Aim of the exercise: Your answer must consist of exactly the lines below, starting with the line with "Forall tidy_permission (ru_Permissions" and going on through the line with "Lemma port_range port", and nothing else.

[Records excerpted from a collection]
###

(* ===== verification/ManifestExact.v ===== *)
(** * Round trip of manifests

    A manifest that the parser can have built and that is valid is written as
    a text that the parser reads back as its canonical form. *)

From S2P Require Import Prelude GoStrings StableId Availability Capability Manifest ManifestValidate ManifestYAML ManifestFacts ManifestText.
From S2P Require Import ManifestRoundtrip ManifestServices.

(** ** Tidy manifests

    What the grammar guarantees of the free texts of a manifest: they are
    trimmed and have no line feed. *)

Definition tidy_consumption (c : ConsumptionRequirement) : Prop :=
  clean (cn_Name c) /\ clean (cn_ApplicationID c) /\ clean (cn_Component c) /\ clean (cn_Interface c) /\ clean (cn_Protocol c).

Definition tidy_permission (p : RuntimePermission) : Prop := clean (rp_Capability p) /\ Forall clean (rp_Operations p).

Definition tidy_identity (i : IdentityRequirements) : Prop :=
  Forall clean (ir_CallbackPaths i) /\ Forall clean (ir_LogoutPaths i) /\ Forall clean (ir_Scopes i) /\ Forall clean (ir_Claims i) /\
  clean (ia_MFA (ir_Authentication i)) /\ Forall clean (ia_Methods (ir_Authentication i)).

Definition tidy_overrides (av : gmap string Override) : Prop :=
  map_Forall (fun x o => clean x /\ HasPrefix x "#" = false /\ (ov_Instances o <= max_int)%Z) av.

Definition tidy (m : Manifest) : Prop :=
  clean (mf_ApplicationID m) /\ Forall tidy_consumption (mf_Consumes m) /\ tidy_overrides (mf_Availability m) /\
  match te_OTLP (mf_Telemetry m) with Some o => Forall clean (ot_Signals o) | None => True end /\
  Forall (fun s => clean (ms_Path s)) (me_Sources (mf_Metrics m)) /\ Forall clean (lr_Collect (mf_Logs m)) /\
  Forall tidy_permission (ru_Permissions (mf_Runtime m)) /\ tidy_identity (mf_Identity m).

(** ** The values of valid and tidy manifests are fields *)

Lemma Forall_and2 {A} (P Q R : A -> Prop) l : (forall x, P x -> Q x -> R x) -> Forall P l -> Forall Q l -> Forall R l.
Proof. intros H HP HQ. rewrite Forall_forall in *. auto. Qed.

Lemma field_trimmed s : clean s -> TrimSpace s <> "" -> field s.
Proof. intros Hc Hs. split; [done|]. intros ->. by apply Hs. Qed.

(** A trimmed value that is one of a list of names. *)
Lemma field_of_member s (l : list string) : clean s -> TrimSpace s ∈ l -> "" ∉ l -> field s.
Proof. intros Hc Hs Hl. apply field_trimmed; [done|]. intros He. by rewrite He in Hs. Qed.

Lemma consumption_field current c : consumption_ok current c -> tidy_consumption c -> consumption_fields c.
Proof.
  intros (H1 & _ & H3 & H4 & _) (C1 & C2 & C3 & C4 & C5).
  split_and!; [|done| | |done]; (apply field_trimmed; [done|]); [apply H1|apply H3|done].
Qed.

Lemma component_fields l : Forall component_name l -> Forall field l.
Proof. intros H. eapply Forall_impl; [exact H|]. intros s. apply component_name_field. Qed.

Lemma port_range port : port_ok port -> (min_int <= port <= max_int)%Z.
Proof. unfold port_ok, min_int, max_int. lia. Qed.

Lemma source_field w s : source_ok w s -> clean (ms_Path s) -> source_fields s.
Proof.
  intros (H1 & H2 & _ & H4 & H5 & _) Hc. split_and!; [by apply slug_field|by apply component_name_field|by apply port_range..|].
  split; [done|]. by apply (HasPrefix_nonempty _ "/"%char "").
Qed.

Lemma name_field (s : string) (l : list string) : s ∈ l -> Forall field l -> field s.
Proof. intros Hs Hl. rewrite Forall_forall in Hl. auto. Qed.

Lemma exposure_field w e : exposure_ok w e -> exposure_fields e.
Proof.
  intros (H1 & H2 & _ & H4 & H5 & H6). split_and!; [by apply slug_field|by apply component_name_field|by apply port_range..| |].
  - eapply name_field; [exact H5|apply (bool_decide_unpack _); by vm_compute].
  - eapply name_field; [exact H6|apply (bool_decide_unpack _); by vm_compute].
Qed.

Lemma permission_field w p : permission_ok w p -> tidy_permission p -> permission_fields p.
Proof.
  intros ((spec & Hspec & Hid) & _ & (Hs & _) & _ & (Ho & _)) (C1 & C2). split_and!.
  - apply field_trimmed; [done|]. rewrite <- Hid.
    assert (Forall (fun s => spec_ID s <> "") Specifications) as Hall by (apply (bool_decide_unpack _); by vm_compute).
    rewrite Forall_forall in Hall. by apply Hall.
  - eapply Forall_impl; [exact Hs|]. intros s [Hn _]. by apply component_name_field.
  - eapply Forall_and2; [|exact C2|exact Ho]. intros o Hc Hin. eapply field_of_member; [done|exact Hin|].
    apply (bool_decide_unpack _). by vm_compute.
Qed.

Lemma secret_field_ok r : secret_ok r -> secret_fields r.
Proof. intros [[H _] Hg]. split; [by apply component_name_field|done]. Qed.

Lemma identity_field enabled i : identity_ok enabled i -> tidy_identity i -> identity_fields_ok i /\ (enabled = false -> canonical_identity i = no_Identity).
Proof.
  intros Hi (C1 & C2 & C3 & C4 & C5 & C6). unfold identity_ok in Hi. destruct enabled.
  - destruct Hi as ([H1 _] & [H2 _] & [H3 _] & [H4 _] & (_ & [H5 _] & _)). split; [|done].
    assert (forall l, Forall clean l -> Forall path_ok l -> Forall field l) as Hpath.
    { intros l. apply Forall_and2. intros s Hc (Hp & _ & _). apply field_trimmed; [done|]. by apply (HasPrefix_nonempty _ "/"%char ""). }
    assert (forall l, Forall clean l -> Forall word_ok l -> Forall field l) as Hword.
    { intros l. apply Forall_and2. intros s Hc (Hp & _). by apply field_trimmed. }
    split_and!; [by apply Hpath..|by apply Hword|by apply Hword|done|].
    eapply Forall_and2; [|exact C6|exact H5]. intros s Hc Hm. apply field_trimmed; [done|]. intros He.
    unfold method_ok, method_key in Hm. rewrite He in Hm. revert Hm. apply (bool_decide_unpack _). by vm_compute.
  - destruct i as [cb lo sc cl [mfa me pw]]. destruct Hi as (H1 & H2 & H3 & H4 & H5 & H6 & H7). simpl in *. subst.
    rewrite trimmed_TrimSpace in H5 by apply C5. subst. split; [|done]. split_and!; [constructor..|done|constructor].
Qed.

Lemma override_field i : intent_ok i -> tidy_overrides (in_Overrides i) -> override_fields (in_Overrides i).
Proof.
  intros Hi Ht x o Ho. destruct (Ht x o Ho) as (Hc & Hh & Hm), (Hi x o Ho) as (Hx & Hn & _).
  split_and!; [by apply field_trimmed|done|done|done].
Qed.

Lemma log_field s : clean s -> log_key s = "application" -> field s.
Proof. intros Hc Hl. split; [done|]. by intros ->. Qed.

(** ** The identity of the application *)

Definition app_state (m m0 : Manifest) : Manifest :=
  set_mf_HA (mf_HA m) (set_mf_Environment (mf_Environment m) (set_mf_Name (mf_Name m) (set_mf_ApplicationID (mf_ApplicationID m)
    (set_mf_Version (mf_Version m) m0)))).

Definition set_app (k v : string) (m : Manifest) : Manifest :=
  if k == "id" then set_mf_ApplicationID v m else if k == "name" then set_mf_Name v m else set_mf_Environment v m.

Lemma app_field_line n k v c m ns ss aa :
  k ∈ ["id"; "name"; "environment"] -> k ∉ aa -> (k = "id" -> c = true) -> field v ->
  parseLine n 2 (k +:+ ": " +:+ v) (mkParser c m "app" ns ss aa) =
  Ok (mkParser c (set_app k v m) "app" (set_ns_secretGenerate false (set_ns_secretIndex (-1) (set_ns_serviceField "" ns))) ss ({[k]} ∪ aa)).
Proof.
  intros Hk Ha Hc Hv. unfold parseLine, parseIndent2. cbv zeta.
  change (section (nested _ _) "consumes") with false. change (section (nested _ _) "availability") with false.
  change (section (nested _ _) "app") with true. cbv [andb]. cbv iota. unfold parseAppField.
  change (": " +:+ v) with (String ":" (String " " v)). rewrite (Cut_name k (String " " v)) by (cases_of Hk; by vm_compute). cbv beta iota zeta. rewrite !reject_seq.
  rewrite trim_field_space by done. cbn [negb ps_appSeen nested set_ps_nested]. rewrite (bool_decide_eq_false_2 _ Ha). unfold set_app.
  cases_of Hk; [rewrite Hc by done|..]; reflexivity.
Qed.

Definition in_app (c : bool) (m : Manifest) (seen : list string) (p : Parser) : Prop :=
  exists aa, within c "app" m ∅ aa p /\ aa ⊆ list_to_set seen.

Lemma app_field_runs k v c m seen p :
  k ∈ ["id"; "name"; "environment"] -> k ∉ seen -> (k = "id" -> c = true) -> field v -> in_app c m seen p ->
  runs [(2%nat, k +:+ ": " +:+ v)] p (in_app c (set_app k v m) (k :: seen)).
Proof.
  intros Hk Hs Hc Hv (aa & [ns ->] & Ha). eapply runs_cons; [cases_of Hk; text| |].
  - intros n. apply app_field_line; [done|set_solver|done|done].
  - apply runs_nil. exists ({[k]} ∪ aa). split; [by eexists|set_solver].
Qed.

Lemma app_runs c m :
  mf_Version m = CurrentVersion -> (mf_ApplicationID m <> "" -> c = true /\ field (mf_ApplicationID m)) -> field (mf_Name m) ->
  field (mf_Environment m) ->
  runs (app_lines m) (newManifestYAMLParser c) (fun q => exists aa, at_ c (app_state m no_Manifest) ∅ aa q).
Proof.
  unfold app_lines, app_state. destruct m as [pp bp version id name environment sv se wc ex te me lr ru ir ha av cn]. simpl.
  intros -> Hid Hn He. unfold newManifestYAMLParser.
  apply (runs_app [(0%nat, "version: " +:+ Itoa CurrentVersion); (0%nat, "app:")]).
  eapply runs_mono with (Q := in_app c (set_mf_Version CurrentVersion no_Manifest) []).
  { generalize no_Manifest. intros m0. line. line. apply runs_nil. exists ∅. split; [by eexists|set_solver]. }
  intros p1 Hp1. apply runs_app.
  eapply runs_mono with (Q := in_app c (set_mf_ApplicationID id (set_mf_Version CurrentVersion no_Manifest)) ["id"]).
  { apply runs_when.
    - intros Hne%neqb_true. destruct (Hid Hne) as [-> Hf]. apply (app_field_runs "id" id); [member|member|done|done|done].
    - intros ->%neqb_false. destruct Hp1 as (aa & Hp & Ha). exists aa. split; [done|set_solver]. }
  intros p2 Hp2. apply (runs_app [(2%nat, "name: " +:+ name)]).
  eapply runs_mono; [refine (app_field_runs "name" name _ _ _ _ _ _ _ Hn Hp2); [member|member|done]|]. intros p3 Hp3.
  apply (runs_app [(2%nat, "environment: " +:+ environment)]).
  eapply runs_mono; [refine (app_field_runs "environment" environment _ _ _ _ _ _ _ He Hp3); [member|member|done]|].
  intros p4 (aa & [ns ->] & _). change (set_app "environment" environment (set_app "name" name ?m)) with (set_mf_Environment environment (set_mf_Name name m)).
  destruct ha.
  - generalize (set_mf_ApplicationID id (set_mf_Version CurrentVersion no_Manifest)). intros m0. cbn [when]. line. apply runs_nil. by eexists _, _, _.
  - apply runs_nil. by exists aa, "app", ns.
Qed.

(** ** The whole serialisation *)

(** The identity itself may have been left out, as in an authored text. *)
Lemma yaml_runs c id m :
  valid false (set_mf_ApplicationID id m) -> tidy m -> (mf_ApplicationID m <> "" -> c = true) ->
  runs (yaml_lines m) (newManifestYAMLParser c) (fun q => ps_manifest q = canonical m).
Proof.
  intros ((V1 & V2 & V3 & V4) & (V5 & V6) & [V7 _] & _ & (V8 & _) & V9 & V10 & _ & (_ & [V11 _]) & [V12 _] & (_ & [V13 _]) & V14 & [V15 _] & (_ & [V16 _]) & [V17 _]).
  intros (T1 & T2 & T3 & T4 & T5 & T6 & T7 & T8) Hc.
  destruct (identity_field _ _ V10 T8) as [I1 I2]. apply Forall_app in V11 as [V11 V11'].
  unfold yaml_lines. apply runs_app.
  eapply runs_mono; [apply app_runs; [done|intros Hn; split; [by apply Hc|done]|by apply slug_field..]|]. intros p1 (aa & H1).
  apply runs_app. eapply runs_mono; [refine (availability_runs _ _ _ _ _ _ _ _ H1); [apply (override_field _ V5 T3)|reflexivity]|]. intros p2 H2.
  apply runs_app. eapply runs_mono; [refine (consumes_runs _ _ _ _ _ _ _ _ H2); try reflexivity|].
  { eapply Forall_and2; [|exact V7|exact T2]. intros x. apply consumption_field. }
  intros p3 H3. apply runs_app. eapply runs_mono; [refine (services_runs _ _ _ _ _ _ V9 _ H3); try reflexivity|].
  { rewrite !Forall_cons in V8. destruct V8 as (? & ? & ? & ? & ? & ? & ? & ? & _). done. }
  intros p4 (ss & H4). apply runs_app. eapply runs_mono; [refine (identity_runs _ _ _ _ _ _ I1 I2 _ H4); try reflexivity|].
  intros p5 H5. apply runs_app. eapply runs_mono; [refine (secrets_runs _ _ _ _ _ _ _ _ _ H5); try reflexivity|].
  { eapply Forall_impl; [exact V11|]. apply secret_field_ok. } { eapply Forall_impl; [exact V11'|]. apply secret_field_ok. }
  intros p6 H6. apply runs_app. eapply runs_mono; [refine (runtime_runs _ _ _ _ _ _ _ _ H6); try reflexivity|].
  { eapply Forall_and2; [|exact V17|exact T7]. intros x. apply permission_field. }
  intros p7 H7. apply runs_app. eapply runs_mono; [refine (workload_runs _ _ _ _ _ _ (component_fields _ V12) _ H7); try reflexivity|].
  intros p8 H8. apply runs_app. eapply runs_mono; [refine (metrics_runs _ _ _ _ _ _ _ _ H8); try reflexivity|].
  { eapply Forall_and2; [|exact V15|exact T5]. intros x. apply source_field. }
  intros p9 H9. apply runs_app. eapply runs_mono; [refine (logs_runs _ _ _ _ _ _ _ _ H9); try reflexivity|].
  { eapply Forall_and2; [|exact T6|exact V16]. intros x Hx Hl. apply log_field; done. }
  intros p10 H10. apply runs_app. eapply runs_mono; [refine (telemetry_runs _ _ _ _ _ _ _ _ H10); try reflexivity|].
  { destruct (te_OTLP _) as [o|]; [|done]. destruct V14 as (_ & _ & V14 & _). eapply Forall_and2; [|exact T4|exact V14].
    intros x Hx Hs. eapply field_of_member; [done|exact Hs|member]. }
  intros p11 H11. eapply runs_mono; [refine (exposures_runs _ _ _ _ _ _ _ _ H11); try reflexivity|].
  { eapply Forall_impl; [exact V13|]. intros x. apply exposure_field. }
  intros q (sec & ns & ->). reflexivity.
Qed.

###

Response area:
  Forall tidy_permission (ru_Permissions (mf_Runtime m)) /\ tidy_identity (mf_Identity m).

(** ** The values of valid and tidy manifests are fields *)

Lemma Forall_and2 {A} (P Q R : A -> Prop) l : (forall x, P x -> Q x -> R x) -> Forall P l -> Forall Q l -> Forall R l.
Proof. intros H HP HQ. rewrite Forall_forall in *. auto. Qed.

Lemma field_trimmed s : clean s -> TrimSpace s <> "" -> field s.
Proof. intros Hc Hs. split; [done|]. intros ->. by apply Hs. Qed.

(** A trimmed value that is one of a list of names. *)
Lemma field_of_member s (l : list string) : clean s -> TrimSpace s ∈ l -> "" ∉ l -> field s.
Proof. intros Hc Hs Hl. apply field_trimmed; [done|]. intros He. by rewrite He in Hs. Qed.

Lemma consumption_field current c : consumption_ok current c -> tidy_consumption c -> consumption_fields c.
Proof.
  intros (H1 & _ & H3 & H4 & _) (C1 & C2 & C3 & C4 & C5).
  split_and!; [|done| | |done]; (apply field_trimmed; [done|]); [apply H1|apply H3|done].
Qed.

Lemma component_fields l : Forall component_name l -> Forall field l.
Proof. intros H. eapply Forall_impl; [exact H|]. intros s. apply component_name_field. Qed.

Lemma port_range port : port_ok port -> (min_int <= port <= max_int)%Z.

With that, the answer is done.